Modern Internet protocols began being developed in 1973 with the development of the first Transfer Control Program (TCP). Internet Protocol (IP) addresses were first required on ARPAnet in 1983. With the birth of the World Wide Web in the early 1990s, the number of servers exploded, and a system other than numerical access became necessary. Domain names map a text-based string to a server residing at a particular IP address. For example, entering "http://www.google.com" in to a web browser maps the information request to the IP address 220.127.116.11. Domain names proved to be popular because they were easy to remember.
Top Level Domains
Top-level domains are the portion of the domain name furthest to the right. Top level domains include .com, .net, and .biz. National domain names like .uk for the United Kingdom, .ca for Canada and .tw for Taiwan are also top-level domain names. Top-level domains are assigned and controlled by the Internet Assigned Numbers Authority (IANA).
Second Level Domains
Second-level domains are the portion of the domain that precedes the top-level domain. For example, the "yahoo" in yahoo. com or the "google" in google.com. Second level domains are controlled and officially assigned by Internet Corporation for Assigned Names and Numbers (ICANN).

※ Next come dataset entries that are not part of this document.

Section Build.
Context {E F I : Type} `{!FileSystem E} `{HF : WritableFileOk F} `{!Checksum} `{!Snappy} `{HI : !Iterator I}.
Context (cmp : Comparator) (options : TableOptions) (dbname : bytes).
Context (NewWritableFile : E -> bytes -> Status * F * E) (Close : F -> Status * F)
  (table_status : Z -> Z -> Status).

(** The environment does its part. *)
Record files_ok : Prop := {
  fo_new env name : exists f env', NewWritableFile env name = (OK, f, env') /\ wcontents f = [];
  fo_close f : exists f', Close f = (OK, f') /\ wcontents f' = wcontents f;
  fo_table n size : table_status n size = OK;
}.

Lemma build_loop_spec it l : walks it l -> forall fuel b largest, (length l <= fuel)%nat ->
  exists it', build_loop (F := F) fuel it b largest =
    Some (it', TableProofs.add_all l b, default largest (fst <$> last l)) /\ status it' = OK.
Proof.
  induction 1 as [it Hv Hs|it it' e l Hv Hs Hk Hva Hn _ IH]; intros fuel b largest Hf.
  - exists it. split; [|done]. destruct fuel; cbn [build_loop]; by rewrite Hv.
  - destruct fuel as [|fuel]; simpl in Hf; [lia|]. cbn [build_loop]. rewrite Hv, Hk, Hva, Hn. cbn [mbind option_bind].
    destruct (IH fuel (TableBuilder_Add b e.1 e.2) e.1) as (it2 & E2 & Hs2); [lia|].
    exists it2. rewrite E2, last_cons. split; [|done]. by destruct (last l).
Qed.

Lemma build_ok l (f : F) : buildable (cmp := cmp) options l f ->
  exists r, build options l f = (OK, r) /\ 0 < FileSize r.
Proof.
  intros (Hint & Hf & _ & Hfit & Hname & Hsmall). unfold build.
  destruct (newTableBuilder_ok options f Hf) as (fops & Hi).
  destruct (add_all_ok options Hint l _ _ _ _ Hi) as (dn & cur & fops' & Hi' & Hp & E'); [done|done|].
  simpl in E'. rewrite <- E' in Hfit.
  destruct (Finish_ok options Hint _ _ _ _ Hi' Hp Hfit Hname Hsmall) as (r & done' & E2 & _ & Hl & Hsz).
  exists r. split; [done|]. rewrite Hsz. destruct (tl_rest _ _ _ Hl) as (pre & mh & ih & fh & mixs & iixs & Ec & _).
  rewrite Ec, blen_app. pose proof (blen_nonneg pre).
  assert (0 < blen (footer_bytes (mkFooter mh ih))); [|lia].
  unfold footer_bytes. rewrite !blen_app. change (blen magic_bytes) with 8.
  pose proof (blen_nonneg (handle_bytes mh)). pose proof (blen_nonneg (handle_bytes ih)).
  pose proof (blen_nonneg (footer_padding (mkFooter mh ih))). simpl. lia.
Qed.

Context (Henv : files_ok).

(** A non-empty walk is written to a table of exactly its entries. *)
Lemma BuildTable_spec (iter it : I) e l n env fuel : SeekToFirst iter = Some it -> walks it (e :: l) ->
  flushable (F := F) cmp options (e :: l) -> (length (e :: l) <= fuel)%nat ->
  exists f size env', 
    BuildTable options dbname NewWritableFile Close table_status fuel iter n env =
      Some (OK, newFileMetaData n size e.1 (default [] (fst <$> last (e :: l))), Some f, env') /\
    0 < size /\ holds_table cmp options f size (e :: l).
Proof.
  intros Es Hw Hfl Hfuel. unfold BuildTable. rewrite Es. cbn [mbind option_bind].
  pose proof Hw as Hw0. inversion Hw0 as [|? ? ? ? Hv Hst Hk Hva Hn Hw1]; subst. rewrite Hv, Hk.
  destruct (fo_new Henv env (TableFileName dbname n)) as (f0 & env1 & -> & Hc). cbn [ok negb].
  destruct (build_loop_spec it (e :: l) Hw fuel (newTableBuilder options f0) [] Hfuel) as (it2 & -> & Hs2).
  cbn [mbind option_bind]. pose proof (Hfl f0 Hc) as Hb.
  destruct (build_ok _ _ Hb) as (r & Er & Hsz). pose proof Er as Er'. unfold build in Er'. rewrite Er'. cbn [ok andb].
  replace (FileSize r <=? 0) with false by lia.
  destruct (wSync_ok (file r)) as (f1 & -> & C1). cbn [ok].
  destruct (fo_close Henv f1) as (f2 & -> & C2). cbn [ok]. rewrite (fo_table Henv).
  unfold finish_build. rewrite Hs2. cbn [ok andb file_size newFileMetaData]. replace (0 <? FileSize r) with true by lia.
  exists f2, (FileSize r), env1. split; [done|]. split; [done|]. exists f0, r. by rewrite C2, C1.
Qed.

(** Nothing is written for an empty walk. *)
Lemma BuildTable_empty (iter it : I) n env fuel : SeekToFirst iter = Some it -> walks it [] ->
  exists env', BuildTable options dbname NewWritableFile Close table_status fuel iter n env =
    Some (OK, newFileMetaData n 0 [] [], None, env').
Proof.
  intros Es Hw. unfold BuildTable. rewrite Es. cbn [mbind option_bind].
  inversion Hw as [? Hv Hst|]; subst. rewrite Hv. unfold finish_build. rewrite Hst. by eexists.
Qed.
End Build.

(** * Flushing a memtable *)

Section Flush.
Context {E F : Type} `{!FileSystem E} `{HF : WritableFileOk F} `{!Checksum} `{!Snappy}.
Context (user : Comparator) `{Huser : !@ComparatorOk user}.
Context (options : TableOptions) (max_file_size : Z) (dbname_ : bytes).
Context (NewWritableFile : E -> bytes -> Status * F * E) (Close : F -> Status * F)
  (table_status : Z -> Z -> Status) (Henv : files_ok NewWritableFile Close table_status).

Sub-domans are the portion of the domain to the right of the second-level domain---for example, "mail" in mail.yahoo.com or the "blog" in blog.example.com. Sub-domains are assigned by a second-level domain administrator.
Before a domain can become active, it has to be registered and associated with a particular IP address. Domain registrars register domain names with ICANN and point the domains to the particular server that will be accessed when a user types the domain name into the web browser.
Overall control of domain names resides with the international organizations IANA and ICANN, but through the use of domain registrars, the registration and pointing of domains has become an easy, decentralized process.